Hi All,
I ran the all the steps of this notebook and I am getting error .
RuntimeError: mat1 and mat2 shapes cannot be multiplied (4096x5120 and 1x2560)
Thanks
Manoranjan
Hi All,
I ran the all the steps of this notebook and I am getting error .
RuntimeError: mat1 and mat2 shapes cannot be multiplied (4096x5120 and 1x2560)
Thanks
Manoranjan
Did you change anything of the notebook? When are you seeing the error?
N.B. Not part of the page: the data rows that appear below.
(* ===== verification/ObjectRepo.v ===== *)
(** * Objects: [internal/metadata/objects.go], [object_replace.go]

    The SQLite repository of objects: upserts, conditional replacement, and the
    two listings with their pagination. *)

From S2P Require Import Prelude GoStrings Effects Schema Db.

(** [metadata.Object] *)
Record Object : Type := MkObject {
  o_id : string;
  o_bucket_name : string;
  o_key : string;
  o_size : Z;
  o_etag : string;
  o_content_type : string;
  o_storage_path : string;
  o_created_at : time;
  o_updated_at : time;
  o_is_multipart : bool;
  o_parts_count : Z;
  o_crc32 : string;
  o_crc32c : string;
  o_crc64nvme : string;
  o_sha1 : string;
  o_sha256 : string;
  o_user_metadata : StringMap;
}.

#[export] Instance object_eq_dec : EqDecision Object.
Proof. solve_decision. Defined.

(** [metadata.DelimitedListEntry] *)
Record DelimitedListEntry : Type := MkEntry {
  e_virtual_key : string;
  e_cursor_key : string;
  e_is_prefix : bool;
  e_object : option Object;
}.

(** ** Text functions of SQLite

    [length], [substr] and [instr] count characters: a byte of 0xC0 and above
    starts one and takes the continuation bytes that follow. *)

Definition is_lead (a : ascii) : bool := (0xC0 <=? byte_val a)%Z.

(** The text of [s] that continues the character before it, and the characters that follow. *)
Fixpoint split_chars (inside : bool) (s : string) : string * list string :=
  match s with
  | EmptyString => ("", [])
  | String a r =>
      if inside && is_cont a
      then let '(c, l) := split_chars true r in (String a c, l)
      else let '(c, l) := split_chars (is_lead a) r in ("", String a c :: l)
  end.

Definition sql_chars (s : string) : list string := (split_chars false s).2.

Definition concat_chars (l : list string) : string := foldr String.append "" l.

(** [length(X)] *)
Definition sql_length (s : string) : nat := length (sql_chars s).

(** [substr(X, 1, n)] and [substr(X, n + 1)] *)
Definition sql_left (n : nat) (s : string) : string := concat_chars (take n (sql_chars s)).
Definition sql_from (n : nat) (s : string) : string := concat_chars (drop n (sql_chars s)).

(** [instr(X, Y)]: the position, from 1, of the first occurrence; 0 for none. *)
Fixpoint instr_chars (pos : nat) (l : list string) (y : string) : nat :=
  if has_prefix (concat_chars l) y then pos
  else match l with [] => 0 | _ :: l' => instr_chars (S pos) l' y end.
Definition sql_instr (x y : string) : nat := instr_chars 1 (sql_chars x) y.

(** [substr(key, 1, length(p)) = p] *)
Definition sql_prefix (key p : string) : bool := String.eqb (sql_left (sql_length p) key) p.

(** [utf8.RuneCountInString]: a byte that starts no valid sequence counts as one rune. *)
Fixpoint rune_count (s : string) : nat :=
  match s with
  | EmptyString => 0
  | String a s1 =>
      S (match utf8_lead a, s1 with
         | Some (1, second), String b s2 =>
             if second b then rune_count s2 else rune_count s1
         | Some (2, second), String b (String c s3) =>
             if second b && is_cont c then rune_count s3 else rune_count s1
         | Some (3, second), String b (String c (String d s4)) =>
             if second b && is_cont c && is_cont d then rune_count s4 else rune_count s1
         | _, _ => rune_count s1
         end)
  end.

Module ObjectRepository.

(** ** Rows *)

(** [applyScannedExtras] *)
Definition applyScannedExtras (o : Object) (r : ObjectRow) : Object :=
  MkObject (o_id o) (o_bucket_name o) (o_key o) (o_size o) (o_etag o) (o_content_type o)
    (o_storage_path o) (or_created_at r) (or_updated_at r) (o_is_multipart o) (o_parts_count o)
    (null_string (or_crc32 r)) (null_string (or_crc32c r)) (null_string (or_crc64nvme r))
    (null_string (or_sha1 r)) (null_string (or_sha256 r))
    (match or_user_metadata r with Some m => m | None => None end).

(** [scanObject] *)
Definition scanObject (bucket key : string) (r : ObjectRow) : Object :=
  applyScannedExtras
    (MkObject (or_id r) bucket key (or_size r) (or_etag r) (or_content_type r) (or_storage_path r)
       0 0 (or_is_multipart r) (or_parts_count r) "" "" "" "" "" None) r.

(** The arguments of the upsert. *)
Definition object_row (o : Object) : ObjectRow :=
  let metaStr := match o_user_metadata o with
                 | Some m => if bool_decide (m = ∅) then None else Some (Some m)
                 | None => None
                 end in
  MkObjectRow (o_id o) (o_size o) (o_etag o) (o_content_type o) (o_storage_path o)
    (o_created_at o) (o_updated_at o) (o_is_multipart o) (o_parts_count o)
    (nullify (o_crc32 o)) (nullify (o_crc32c o)) (nullify (o_crc64nvme o))
    (nullify (o_sha1 o)) (nullify (o_sha256 o)) metaStr.

Definition set_times (o : Object) (created updated : time) : Object :=
  MkObject (o_id o) (o_bucket_name o) (o_key o) (o_size o) (o_etag o) (o_content_type o)
    (o_storage_path o) created updated (o_is_multipart o) (o_parts_count o)
    (o_crc32 o) (o_crc32c o) (o_crc64nvme o) (o_sha1 o) (o_sha256 o) (o_user_metadata o).

(** ** Writing *)

(** [upsertObject]; the result is [*obj], whose times it may have set. *)
Definition upsertObject (obj : Object) : M Db Object :=
  now <- time_now ;;
  let created := if time_is_zero (o_created_at obj) then now else o_created_at obj in
  let updated := if time_is_zero (o_updated_at obj) then created else o_updated_at obj in
  let obj := set_times obj created updated in
  exec (upsert_object (o_bucket_name obj) (o_key obj) (object_row obj)) ;;
  ret obj.

Definition Create (obj : Object) : M Db Object := upsertObject obj.

Definition GetByKey (bucketName key : string) : M Db Object :=
  row <- query (fun t => t_objects t !! (bucketName, key)) ;;
  match row with
  | None => fail ErrObjectNotFound
  | Some r => ret (scanObject bucketName key r)
  end.

(** [unquoteETag] and [etagsEqual] of multipart.go. *)
Definition unquoteETag (etag : string) : string :=
  if (2 <=? string_len etag)%Z && has_prefix etag quote_str && has_suffix etag quote_str
  then take_bytes (String.length etag - 2) (drop_bytes 1 etag) else etag.

Definition etagsEqual (a b : string) : bool := equal_fold (unquoteETag a) (unquoteETag b).

(** [objectVersion]: the storage path and etag of the stored row, if there is one. *)
Record objectVersion : Type := MkVersion { v_exists : bool; v_storage_path : string; v_etag : string }.

Definition loadObjectVersion (bucketName key : string) : M Db objectVersion :=
  row <- query (fun t => t_objects t !! (bucketName, key)) ;;
  match row with
  | None => ret (MkVersion false "" "")
  | Some r => ret (MkVersion true (or_storage_path r) (or_etag r))
  end.

Definition checkWritePreconditions (existing : objectVersion) (ifMatch ifNoneMatch : string)
    : result unit :=
  if negb (v_exists existing) then
    if negb (String.eqb ifMatch "") then Err ErrObjectNotFound else Ok tt
  else if negb (String.eqb ifMatch "") && negb (String.eqb ifMatch "*")
          && negb (etagsEqual ifMatch (v_etag existing)) then Err ErrPreconditionFailed
  else if String.eqb ifNoneMatch "*"
          || (negb (String.eqb ifNoneMatch "") && etagsEqual ifNoneMatch (v_etag existing))
       then Err ErrPreconditionFailed
  else Ok tt.

(** [Replace]: the storage path of the version replaced. *)
Definition Replace (object : Object) (ifMatch ifNoneMatch : string) : M Db string :=
  in_transaction (
    existing <- loadObjectVersion (o_bucket_name object) (o_key object) ;;
    lift_result (checkWritePreconditions existing ifMatch ifNoneMatch) ;;
    upsertObject object ;;
    commit ;;
    ret (v_storage_path existing)).

Definition Delete (bucketName key : string) : M Db unit :=
  rows <- exec (delete_object bucketName key) ;;
  if Nat.eqb rows 0 then fail ErrObjectNotFound else ret tt.

Definition DeleteAllInBucket (bucketName : string) : M Db unit :=
  exec (delete_objects_in bucketName) ;; ret tt.

(** ** Listing *)

(** The objects of a bucket that a condition on the key selects, [ORDER BY key ASC]. *)
Definition select_objects (bucketName : string) (P : string -> bool) (t : Tables) : list Object :=
  merge_sort (by_text o_key)
    ((fun kv => scanObject kv.1.1 kv.1.2 kv.2) <$>
     filter (fun kv => kv.1.1 = bucketName /\ P kv.1.2 = true) (map_to_list (t_objects t))).

(** [key > ?] *)
Definition text_after (key startAfter : string) : bool := String.ltb startAfter key.

Definition list_condition (prefix startAfter key : string) : bool :=
  text_after key startAfter && (String.eqb prefix "" || sql_prefix key prefix).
Can you please share the full logs.
2023-07-20T16:06:32.043+05:30 Found 7 modules to quantize: ['q_proj', 'v_proj', 'k_proj', 'down_proj', 'gate_proj', 'o_proj', 'up_proj']
2023-07-20T16:08:05.066+05:30 trainable params: 250,347,520 || all params: 6,922,327,040 || trainable%: 3.6165225733108386
2023-07-20T16:08:06.067+05:30 /opt/conda/lib/python3.10/site-packages/transformers/optimization.py:411: FutureWarning: This implementation of AdamW is deprecated and will be removed in a future version. Use the PyTorch implementation torch.optim.AdamW instead, or set `no_deprecation_warning=True` to disable this warning warnings.warn(
2023-07-20T16:08:06.067+05:30 0%| | 0/2373 [00:00<?, ?it/s]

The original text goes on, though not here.